O ar nos bastidores do estúdio era denso, carregado pelo zumbido constante de servidores e o cheiro metálico de equipamento superaquecido. Elias forçou a passagem por trás dos biombos acústicos, ignorando o aviso luminoso de "No Ar" que piscava em um vermelho agressivo.
— Você não pode entrar aqui, Elias. O sinal está sendo transmitido para trezentos mil dispositivos agora — Beatriz bloqueou seu caminho. Ela mantinha a postura impecável, mas o tremor leve em suas mãos, escondido sob a mesa de controle, denunciava o pânico.
— A peça é falsa, Beatriz. Ou, pior, foi adulterada. O selo na base não é o original. Se você permitir que esse leilão termine, você está sendo cúmplice de uma falsificação histórica — Elias manteve a voz baixa, mas cortante. Ele deu um passo à frente, entrando no raio de ação das câmeras de monitoramento interno. — O investidor por trás dessa transmissão não quer apenas vender um objeto. Ele quer apagar a linhagem. Eu sei quem você é, e sei que você não quer ser o rosto desse crime quando as câmeras desligarem.

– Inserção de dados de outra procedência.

(* ===== verification/Discovery.v ===== *)
(** * The finders of a Dreams cycle

    The discovery half of [crates/exocortex-dreams/src/lib.rs]: the two-hop finder, the cross-domain finder,
    and the proposals they give.  Proposals are data and never edges. *)

From stdpp Require Import pretty strings.
From S2P Require Import Prelude Ids Kernel StorageTypes Graph Reads Mcr2 Consolidation.

(** ** Proposals *)

(* SRC crates/exocortex-dreams/src/lib.rs 2323-2334 DiscoveryKind *)
Inductive DiscoveryKind := CrossDomain | TemporalEcho | Orphan | Transitive.
#[global] Instance DiscoveryKind_eq_dec : EqDecision DiscoveryKind.
Proof. solve_decision. Defined.

(* SRC crates/exocortex-dreams/src/lib.rs 2337-2347 default_quality *)
Definition default_quality (k : DiscoveryKind) : f32 :=
  f32_hundredths match k with CrossDomain => 90 | TemporalEcho => 70 | Orphan => 40 | Transitive => 60 end.

(* SRC crates/exocortex-dreams/src/lib.rs 2304-2321 Discovery *)
Record Discovery := mkProposed {
  di_id : string;
  di_kind : DiscoveryKind;
  di_endpoints : MemoryId * MemoryId;
  di_quality : f32;
  di_via_types : Z * Z;
  di_cycle_id : string;
  di_discovered_at : DateTime;
}.

(** The record a proposal is stored as. *)
Definition discovery_record (region : RegionKey) (d : Discovery) : DiscoveryRecord :=
  mkDiscovery (di_id d) region (di_endpoints d).1 (di_endpoints d).2
    (match di_kind d with CrossDomain => "cross_domain" | _ => "transitive" end)
    (di_quality d) (di_via_types d) (di_cycle_id d) (di_discovered_at d).

(** ** Two-hop paths *)

(* SRC crates/exocortex-dreams/src/lib.rs 34-35 MAX_DISCOVERIES_PER_CYCLE *)
Definition MAX_DISCOVERIES_PER_CYCLE : nat := 16.
(* SRC crates/exocortex-dreams/src/lib.rs 36-37 MAX_DISCOVERY_PATH_INSPECTIONS *)
Definition MAX_DISCOVERY_PATH_INSPECTIONS : Z := 50000.

(* SRC crates/exocortex-dreams/src/lib.rs 42-42 DiscoveryEdge *)
Abbreviation DiscoveryEdge := (MemoryId * MemoryId * Z * bool)%type.
Abbreviation Candidate := (MemoryId * MemoryId * Z * Z)%type.

Definition edge_from (e : DiscoveryEdge) : MemoryId := e.1.1.1.
Definition edge_to (e : DiscoveryEdge) : MemoryId := e.1.1.2.
Definition edge_kind (e : DiscoveryEdge) : Z := e.1.2.
Definition edge_derived (e : DiscoveryEdge) : bool := e.2.

(** [outgoing.entry(edge.0).or_default().push(edge)]. *)
Definition outgoing_edges (edges : list DiscoveryEdge) : gmap MemoryId (list DiscoveryEdge) :=
  foldl (λ m e, <[edge_from e := default [] (m !! edge_from e) ++ [e]]> m) ∅ edges.

Record Scan := mkScan { seen : gset Candidate; found : list Candidate; inspected : nat }.

(** The loop over the second edges; [true] is the break out of both loops. *)
Fixpoint scan_next (direct : gset (MemoryId * MemoryId)) (budget : nat) (a : MemoryId) (k1 : Z)
    (next : list DiscoveryEdge) (s : Scan) : Scan * bool :=
  match next with
  | [] => (s, false)
  | e :: next =>
      if (budget <=? inspected s)%nat then (s, true)
      else
        let s := mkScan (seen s) (found s) (S (inspected s)) in
        let c := edge_to e in
        let candidate := (a, c, k1, edge_kind e) in
        if negb (edge_derived e) && negb (bool_decide (c = a)) && negb (bool_decide ((a, c) ∈ direct))
           && negb (bool_decide (candidate ∈ seen s))
        then
          let s := mkScan ({[candidate]} ∪ seen s) (found s ++ [candidate]) (inspected s) in
          if (MAX_DISCOVERIES_PER_CYCLE <=? length (found s))%nat then (s, true)
          else scan_next direct budget a k1 next s
        else scan_next direct budget a k1 next s
  end.

(** The loop over the first edges. *)
Fixpoint scan_first (direct : gset (MemoryId * MemoryId)) (outgoing : gmap MemoryId (list DiscoveryEdge))
    (budget : nat) (edges : list DiscoveryEdge) (s : Scan) : Scan :=
  match edges with
  | [] => s
  | e :: edges =>
      if edge_derived e then scan_first direct outgoing budget edges s
      else match outgoing !! edge_to e with
           | None => scan_first direct outgoing budget edges s
           | Some next =>
               match scan_next direct budget (edge_from e) (edge_kind e) next s with
               | (s, true) => s
               | (s, false) => scan_first direct outgoing budget edges s
               end
           end
  end.

(* SRC crates/exocortex-dreams/src/lib.rs 2086-2122 transitive_candidates *)
Definition transitive_candidates (edges : list DiscoveryEdge) (inspection_budget : nat) : list Candidate * nat :=
  let direct : gset (MemoryId * MemoryId) := list_to_set ((λ e, (edge_from e, edge_to e)) <$> edges) in
  let s := scan_first direct (outgoing_edges edges) inspection_budget edges (mkScan ∅ [] 0) in
  (found s, inspected s).

(** The edge the finder sees of a relationship. *)
Definition discovery_edge (r : Relationship) : DiscoveryEdge :=
  (r_from r, r_to r, kind_val (r_kind r), match r_provenance r with Derived _ _ => true | _ => false end).

(** ** Patterns across projects *)

Definition CROSS_DOMAIN_ANCHOR_CAP : nat := 64.
Definition SHARED_ENTITY_FLOOR : nat := 2.

Definition shared_entities (a b : Memory) : nat :=
  length (List.filter (λ e, bool_decide (e ∈ entities (context b))) (entities (context a))).

Definition crosses (p : Memory * Memory) : bool :=
  let '(a, b) := p in
  (memory_type a =? memory_type b) && negb (bool_decide (m_id a = m_id b)) &&
  negb (bool_decide (project_id (context a) = project_id (context b))) &&
  (SHARED_ENTITY_FLOOR <=? shared_entities a b)%nat.

(** The pairs of the first 64 rows, by id, that are not computed. *)
(* SRC crates/exocortex-dreams/src/lib.rs 1894-1969 cross_domain_candidates *)
Definition cross_domain_pairs (memories : list Memory) : list (MemoryId * MemoryId) :=
  let memories := List.filter (λ m, negb (computed (m_provenance m))) (merge_sort (le_of compare_memory) memories) in
  (λ p : Memory * Memory, (m_id p.1, m_id p.2))
    <$> List.filter crosses (ordered_pairs (take CROSS_DOMAIN_ANCHOR_CAP memories)).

Beatriz o encarou, os olhos percorrendo o rosto dele em busca de qualquer sinal de blefe. Ela sabia que ele não recuaria.
— Dois minutos — ela disse, a voz vacilante, cedendo ao intervalo técnico. — Se você quer provar, faça agora. Mas saiba que o Antagonista Oculto já está monitorando a sua intrusão. Você não está apenas arriscando sua reputação, Elias. Você está entrando na mira deles.
Elias subiu o degrau sem pedir licença. A relíquia estava no pedestal de acrílico, sob a cúpula de proteção aberta. Ao lado, o contador da live seguia visível numa faixa vermelha no rodapé da tela: 5 dias, 23 horas e 41 minutos até a “transferência definitiva”.
O segurança já vinha na borda do palco, mas Beatriz fez um gesto curto, parando-o. Elias se aproximou. A prata antiga refletia o estúdio em fragmentos. Havia uma pulseira de segurança lacrando a base, e sobre a placa descritiva um texto elegante demais para ser honesto: “Peça litúrgica proveniente de espólio não identificado”.
Com as mãos trêmulas, Elias tocou a base. O metal estava frio, estranhamente frio. Ele tateou a parte inferior, buscando a falha no entalhe do artesão cego. Seus dedos encontraram um pequeno rebaixo, um compartimento oculto que não deveria existir. Ele pressionou.
Um clique seco ecoou no silêncio do estúdio. A base se abriu, revelando não o esperado selo familiar, mas uma inscrição moderna, gravada a laser, contendo coordenadas geográficas e um código de inventário que não pertencia a nenhum museu, mas a uma conta bancária offshore.
Elias olhou para o monitor principal. A câmera da live havia dado um zoom na peça, focando na inscrição que ele acabara de revelar. Mas, na tela, o que o público via não era a sua descoberta. A inscrição visível na transmissão era diferente, uma falsificação digital sobreposta em tempo real. A prova material estava ali, diante de seus olhos, mas o mundo inteiro estava sendo alimentado com uma mentira. A relíquia original estava sob sua mão, mas a narrativa que a selaria para sempre já estava sendo escrita pela máquina de espetáculo.